BANDUNG — Sebanyak 826.996 lulusan SMP dan MTs di Jawa Barat wajib memiliki akun digital pribadi untuk mengikuti pemetaan minat sekolah pada SPMB 2026. Proses ini menjadi pintu awal sebelum siswa menentukan pilihan pendidikan lanjutan, baik ke SMA, SMK, maupun MA.
Kepala Disdik Jabar Purwanto mengatakan, penginputan peminatan akan dimulai pada akhir Mei 2026. Sekolah Manusia Unggul (Maung) mendapat jadwal lebih awal, disusul sekolah reguler.
"Target kita, penginputan peminatan yang akan berlangsung dari tanggal 25 Mei untuk Sekolah Maung dan 29 Mei untuk sekolah reguler itu semuanya sudah bisa diinput oleh anak-anak kita di tiap kabupaten/kota," ujar Purwanto, Rabu (13/5/2026).
Purwanto memastikan daya tampung sekolah tidak menjadi masalah. Saat ini, total kapasitas SMA, SMK, dan MA di Jawa Barat mencapai 909.183 kursi, lebih banyak dari jumlah lulusan yang mencapai 826.996 siswa.
"Dari sisi daya tampung sebenarnya tidak ada masalah. Kalau semuanya masuk ke SMA, SMK, dan MA, itu akan tertampung," katanya.
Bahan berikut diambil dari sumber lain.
Lemma paths_roundtrip_witness :
  parse_path $"m/84h/0h/5" = Ok [H_ 84; H_ 0; 5] ∧ parse_multipath $"m/44'/<0;1>/7" = Ok [[H_ 44]; [0; 1]; [7]].
Proof.
  pose proof (paths_roundtrip $"h" [H_ 84; H_ 0; 5] [] ltac:(by left)
    ltac:(apply (bool_decide_unpack _); vm_compute; exact I) I) as (H1 & _).
  pose proof (paths_roundtrip $"'" [] [[H_ 44]; [0; 1]; [7]] ltac:(by right) ltac:(constructor)
    ltac:(repeat (split || constructor || done))) as (_ & _ & H2 & _).
  split; [exact H1|exact H2].
Defined.

(** Parsing a path raises nothing but [ValueError] (also for a path that ends up with an empty
    step), and a plain path that contains a multipath step is refused. *)
Theorem parse_path_errors (s : pystr) (e : pyexn) :
  (parse_path s = Err e → is_value_error e = true) ∧
  (parse_multipath s = Err e → is_value_error e = true) ∧
  (∀ p, parse_multipath s = Ok p → Exists (λ mp, is_multi mp = true) p → is_ok (parse_path s) = false).
Proof.
  split; [|split].
  - unfold parse_path. destruct (_parse_path s false) as [p|e'] eqn:E.
    + cbn. intros H. apply parse_path_heads in E. by rewrite H in E.
    + cbn. intros [= ->]. by eapply ove__parse_path.
  - apply ove__parse_path.
  - intros p Hp He. unfold parse_path. destruct (_parse_path s false) as [p'|e'] eqn:E; [|done]. exfalso.
    unfold parse_multipath in Hp. rewrite (parse_path_allow _ _ E) in Hp. injection Hp as ->.
    destruct s as [|x s]; [by injection E as <-; inversion He|]. apply parse_indexes_steps in E.
    apply Exists_exists in He as (mp & Hin & Hmul). rewrite Forall_forall in E.
    destruct (E mp Hin) as [_ H]. rewrite H in Hmul; done.
Qed.

(** An origin survives both encodings: the string form with either hardened marker, whose path
    is parsed as [get_derivation_path] shows it, and the PSBT form; and deserializing any bytes
    the parser accepts loses nothing, since serializing gives them back. *)
Theorem key_origin_roundtrip (hc : pystr) (o : KeyOriginInfo) (Hm : marker hc) (Hwf : origin_wf o) :
  KeyOriginInfo_from_string (KeyOriginInfo_to_string o hc) = Ok o ∧
  parse_path (get_derivation_path o) = Ok (path o) ∧
  (b ← KeyOriginInfo_serialize o; KeyOriginInfo_deserialize b) = Ok o ∧
  (∀ s o', KeyOriginInfo_deserialize s = Ok o' → KeyOriginInfo_serialize o' = Ok s).
Proof.
  destruct Hwf as [Hf Hp]. destruct o as [fp p]. cbn [fingerprint path] in *. split; [|split; [|split]].
  - by apply origin_from_to_string.
  - unfold get_derivation_path, KeyOriginInfo_path_string, parse_path, path_to_string. cbn [path].
    rewrite parse_m_path; [apply heads_of_singletons|by left|by apply singletons_wf|].
    by intros H%singletons_not_multi.
  - destruct (origin_bytes {| fingerprint := fp; path := p |} (conj Hf Hp)) as (b & -> & Hb & _). exact Hb.
  - intros s o' (w & Hw & H)%bind_ok. injection H as <-. apply pack_unpacked in Hw as (bs & Hb & Hc).
    unfold KeyOriginInfo_serialize. cbn [path fingerprint]. rewrite Hb. cbn. by rewrite Hc, take_drop.
Qed.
Namun, persoalan utama SPMB tahun ini bukan lagi sekadar ketersediaan kursi. Pemerintah menghadapi tantangan yang lebih kompleks, mulai dari distribusi siswa antarwilayah, pemetaan minat, faktor jarak sekolah, hingga memastikan tidak ada siswa yang putus sekolah.
Distribusi akun digital bagi seluruh lulusan akan dilakukan pada 18 hingga 22 Mei 2026. Setelah itu, siswa mulai menginput peminatan sesuai jalur dan sekolah tujuan masing-masing.
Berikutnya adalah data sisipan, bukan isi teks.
(** The 256 rounds of the double-and-add loop. *)
Fixpoint point_mul_loop (rounds : nat) (i : Z) (n : Z) (p r : Point) : Point :=
  match rounds with
  | O => r
  | S k =>
      let r := if Z.land (Z.shiftr n i) 1 =? 0 then r else point_add r p in
      point_mul_loop k (i + 1) n (point_add p p) r
  end.

Definition point_mul (p : Point) (n : Z) : Point := point_mul_loop 256 0 n p None.

Definition deserialize_point (b : bytes) : result Point :=
  let x := be_int (drop 1 b) in
  let y := pow_mod ((x * x * x + 7) mod secp_p) ((secp_p + 1) / 4) secp_p in
  b0 ← nth_py b 0;
  let y := if negb (Z.land y 1 =? Z.land (ord b0) 1) then secp_p - y else y in
  Ok (Some (x, y)).

(** [int(binascii.hexlify(b), 16)]: no digits is an error. *)
Definition int_of_bytes (b : bytes) : result Z :=
  match b with [] => Err ValueError | _ => Ok (int_hex (hexlify b)) end.

Definition bytes_to_point (point_bytes : bytes) : result Point :=
  header ← nth_py point_bytes 0;
  if ord header =? 4 then
    let x := slice 1 33 point_bytes in
    let point_bytes := x in
    let y := slice 33 65 point_bytes in
    xi ← int_of_bytes x;
    yi ← int_of_bytes y;
    Ok (Some (xi, yi))
  else deserialize_point point_bytes.

Definition point_to_bytes (p : Point) : result bytes :=
  match p with
  | None => Err ValueError
  | Some (x, y) =>
      b ← to_bytes_be 32 x;
      Ok ((if negb (Z.land y 1 =? 0) then [chr 3] else [chr 2]) ++ b)
  end.

(** ** Extended keys *)

Definition MAINNET_PUBLIC : bytes := map chr [0x04; 0x88; 0xB2; 0x1E].
Definition MAINNET_PRIVATE : bytes := map chr [0x04; 0x88; 0xAD; 0xE4].
Definition TESTNET_PUBLIC : bytes := map chr [0x04; 0x35; 0x87; 0xCF].
Definition TESTNET_PRIVATE : bytes := map chr [0x04; 0x35; 0x83; 0x94].

Record ExtendedKey := {
  version : bytes;
  depth : Z;
  parent_fingerprint : bytes;
  child_num : Z;
  chaincode : bytes;
  privkey : option bytes;
  pubkey : bytes;
}.

#[export] Instance ExtendedKey_eq_dec : EqDecision ExtendedKey.
Proof. solve_decision. Defined.

(** The two attributes the constructor computes. *)
Definition is_testnet (k : ExtendedKey) : bool :=
  bool_decide (version k = TESTNET_PUBLIC) || bool_decide (version k = TESTNET_PRIVATE).
Definition is_private (k : ExtendedKey) : bool :=
  bool_decide (version k = MAINNET_PRIVATE) || bool_decide (version k = TESTNET_PRIVATE).

Definition ExtendedKey_from_bytes (data : bytes) : result ExtendedKey :=
  let version := take 4 data in
  if negb (bool_decide (version ∈ [MAINNET_PRIVATE; MAINNET_PUBLIC; TESTNET_PRIVATE; TESTNET_PUBLIC]))
  then Err BadArgumentError
  else
    let private := bool_decide (version = MAINNET_PRIVATE) || bool_decide (version = TESTNET_PRIVATE) in
    depth ← nth_py data 4;
    let parent_fingerprint := slice 5 9 data in
    child_num ← unpack_u_be 4 (slice 9 13 data);
    let chaincode := slice 13 45 data in
    if private then
      let privkey := drop 46 data in
      pubkey ← point_to_bytes (point_mul G (be_int privkey));
      Ok {| version := version; depth := ord depth; parent_fingerprint := parent_fingerprint;
            child_num := child_num; chaincode := chaincode; privkey := Some privkey; pubkey := pubkey |}
    else
      Ok {| version := version; depth := ord depth; parent_fingerprint := parent_fingerprint;
            child_num := child_num; chaincode := chaincode; privkey := None; pubkey := slice 45 78 data |}.

Definition ExtendedKey_deserialize (xpub : pystr) : result ExtendedKey :=
  data ← Base58.decode xpub;
  ExtendedKey_from_bytes (slice_to_neg 4 data).

Definition ExtendedKey_serialize (k : ExtendedKey) : result bytes :=
  d ← pack_u 1 (depth k);
  c ← pack_u_be 4 (child_num k);
  let r := version k ++ d ++ parent_fingerprint k ++ c ++ chaincode k in
  if is_private k then
    match privkey k with
    | None => Err ValueError
    | Some priv => Ok (r ++ [chr 0] ++ priv)
    end
  else Ok (r ++ pubkey k).

(** The values of the printable dictionary. *)
Inductive printable_val := PBool (b : bool) | PInt (z : Z) | PStr (s : pystr).

Definition get_printable_dict (k : ExtendedKey) : pydict pystr printable_val :=
  [($"testnet", PBool (is_testnet k)); ($"private", PBool (is_private k)); ($"depth", PInt (depth k));
   ($"parent_fingerprint", PStr (hexlify (parent_fingerprint k))); ($"child_num", PInt (child_num k));
   ($"chaincode", PStr (hexlify (chaincode k)))] ++
  match is_private k, privkey k with
  | true, Some priv => [($"privkey", PStr (hexlify priv))]
  | _, _ => []
  end ++
  [($"pubkey", PStr (hexlify (pubkey k)))].

(** [hmac.new(key, data, hashlib.sha512).digest()]. *)
Class HmacSha512 := {
  hmac_sha512 : bytes → bytes → bytes;
  hmac_sha512_length k d : length (hmac_sha512 k d) = 64%nat;
}.

Section xkey.
Context `{Hashes} `{HmacSha512}.

Definition ExtendedKey_to_string (k : ExtendedKey) : result pystr :=
  data ← ExtendedKey_serialize k;
  let checksum := take 4 (hash256 data) in
  Ok (Base58.encode (data ++ checksum)).

Definition derive_pub (i : Z) (k : ExtendedKey) : result ExtendedKey :=
  if is_hardened i then Err ValueError
  else
    n ← pack_u_be 4 i;
    let data := pubkey k ++ n in
    let Ihmac := hmac_sha512 (chaincode k) data in
    let Il := take 32 Ihmac in
    let Ir := drop 32 Ihmac in
    Il_int ← int_of_bytes Il;
    parent ← bytes_to_point (pubkey k);
    let child_pubkey := point_add (point_mul G Il_int) parent in
    child ← point_to_bytes child_pubkey;
    Ok {| version := if is_testnet k then TESTNET_PUBLIC else MAINNET_PUBLIC;
          depth := depth k + 1; parent_fingerprint := take 4 (hash160 (pubkey k));
          child_num := i; chaincode := Ir; privkey := None; pubkey := child |}.

Fixpoint derive_pub_path (path : list Z) (k : ExtendedKey) : result ExtendedKey :=
  match path with
  | [] => Ok k
  | i :: path => k ← derive_pub i k; derive_pub_path path k
  end.
End xkey.

(** * Lemmas *)

(** [pow] is the power it should be. *)
Lemma pow_mod_pos_spec b e m : 0 < m → pow_mod_pos b e m = b ^ Zpos e mod m.
Proof.
  intros Hm. revert b. induction e as [e IH|e IH|]; intros b; cbn [pow_mod_pos].
  - rewrite IH, Pos2Z.inj_xI, Z.pow_add_r, Z.pow_1_r, Z.pow_mul_r, Z.pow_2_r by lia.
    rewrite <- Zpower_mod by lia. rewrite Zmult_mod_idemp_r. f_equal. ring.
  - rewrite IH, (Pos2Z.inj_xO e), Z.pow_mul_r, Z.pow_2_r by lia. by rewrite <- Zpower_mod by lia.
  - by rewrite Z.pow_1_r.
Qed.

(** Coordinates that fit the 32 bytes of a serialized point. *)
Definition point_fits (p : Point) : Prop :=
  match p with None => True | Some (x, y) => fits 32 x end.

Lemma secp_p_bound : 0 < secp_p < 256 ^ 32.
Proof. by vm_compute. Qed.

Lemma mod_p_fits z : fits 32 (z mod secp_p).
Proof. pose proof secp_p_bound. pose proof (Z.mod_pos_bound z secp_p). unfold fits. change (Z.of_nat 32) with 32. lia. Qed.

Lemma point_add_fits p1 p2 : point_fits p1 → point_fits p2 → point_fits (point_add p1 p2).
Proof.
  intros H1 H2. destruct p1 as [[x1 y1]|]; [|done]. destruct p2 as [[x2 y2]|]; [|done].
  unfold point_add. destruct ((x1 =? x2) && _); [done|]. apply mod_p_fits.
Qed.

Lemma point_mul_loop_fits k i n p r : point_fits p → point_fits r → point_fits (point_mul_loop k i n p r).
Proof.
  revert i p r. induction k as [|k IH]; intros i p r Hp Hr; [done|]. cbn [point_mul_loop].
  apply IH; [by apply point_add_fits|]. case_match; [done|]. by apply point_add_fits.
Qed.

Lemma point_mul_fits p n : point_fits p → point_fits (point_mul p n).
Proof. intros Hp. exact (point_mul_loop_fits 256 0 n p None Hp I). Qed.

Arguments point_mul : simpl never.
#[local] Opaque point_mul.

Lemma G_fits : point_fits G.
Proof. by vm_compute. Qed.

(** A compressed point: 33 bytes that begin with 2 or 3. *)
Definition compressed (b : bytes) : Prop := length b = 33%nat ∧ (head b = Some (chr 2) ∨ head b = Some (chr 3)).

#[export] Instance compressed_dec b : Decision (compressed b).
Proof. unfold compressed. apply _. Defined.

Lemma point_to_bytes_fits p : point_fits p →
  match point_to_bytes p with
  | Ok b => p ≠ None ∧ compressed b
  | Err e => p = None ∧ e = ValueError
  end.
Proof.
  destruct p as [[x y]|]; [|done]. cbn [point_fits]. intros Hx. unfold point_to_bytes.
  rewrite to_bytes_be_fits by done. cbn [mbind result_bind]. split; [done|]. split.
  - rewrite length_app, length_be_bytes. by destruct (negb _).
  - destruct (negb _); [by right|by left].
Qed.

Lemma deserialize_compressed b : compressed b →
  ∃ p, bytes_to_point b = Ok p ∧ point_fits p ∧ p ≠ None.
Proof.
  intros [Hl Hh]. destruct b as [|b0 b]; [done|].
  assert (ord b0 ≠ 4) as H4 by (destruct Hh as [[= ->]|[= ->]]; done).
  unfold bytes_to_point, deserialize_point. change (nth_py (b0 :: b) 0) with (Ok b0). cbn [mbind result_bind].
  rewrite (proj2 (Z.eqb_neq _ _)) by done. eexists. split; [reflexivity|]. split; [|done].
  cbn [point_fits drop]. rewrite drop_0. unfold fits. pose proof (be_int_bound b) as Hb. unfold len in Hb.
  injection Hl as Hl. by rewrite Hl in Hb.
Qed.

(** A well-formed extended key: the sizes of BIP 32, and for a private key
    the public key that belongs to it. *)
Definition xkey_versions : list bytes := [MAINNET_PRIVATE; MAINNET_PUBLIC; TESTNET_PRIVATE; TESTNET_PUBLIC].
Definition xkey_wf (k : ExtendedKey) : Prop :=
  version k ∈ xkey_versions ∧ fits 1 (depth k) ∧ length (parent_fingerprint k) = 4%nat ∧
  fits 4 (child_num k) ∧ length (chaincode k) = 32%nat ∧
  match privkey k with
  | Some priv => is_private k = true ∧ length priv = 32%nat ∧
      point_to_bytes (point_mul G (be_int priv)) = Ok (pubkey k)
  | None => is_private k = false ∧ length (pubkey k) = 33%nat
  end.

#[export] Instance xkey_wf_dec k : Decision (xkey_wf k).
Proof. unfold xkey_wf. destruct (privkey k); apply _. Defined.

(** The fields of the serialized form. *)
Definition xkey_data (k : ExtendedKey) (tail : bytes) : bytes :=
  version k ++ [chr (depth k)] ++ parent_fingerprint k ++ be_bytes 4 (child_num k) ++ chaincode k ++ tail.

Lemma version_length k : version k ∈ xkey_versions → length (version k) = 4%nat.
Proof. intros H. repeat (apply elem_of_cons in H as [->|H]; [done|]). by apply not_elem_of_nil in H. Qed.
"Semua 826 ribu lulusan di Jawa Barat ini harus mempunyai akun masing-masing," tegas Purwanto.
Gubernur Jawa Barat menargetkan seluruh lulusan SMP dan MTs sudah memiliki arah pendidikan yang jelas pada pertengahan Juni 2026, baik ke sekolah negeri maupun swasta.
Untuk memastikan proses pemetaan berjalan lancar, Disdik Jabar membentuk Team Management Office (TMO) di seluruh kabupaten/kota. Tim ini melibatkan dinas pendidikan, cabang dinas, Kementerian Agama, MKKS SMP, hingga Kelompok Kerja Madrasah.
"TMO ini untuk memastikan bahwa tim efektif kita bekerja dengan baik di tingkat kabupaten/kota," ucap Purwanto.
Dengan sistem baru ini, pemerintah berharap tidak ada lagi lulusan yang kebingungan memilih sekolah, sekaligus memastikan distribusi siswa merata di seluruh Jawa Barat.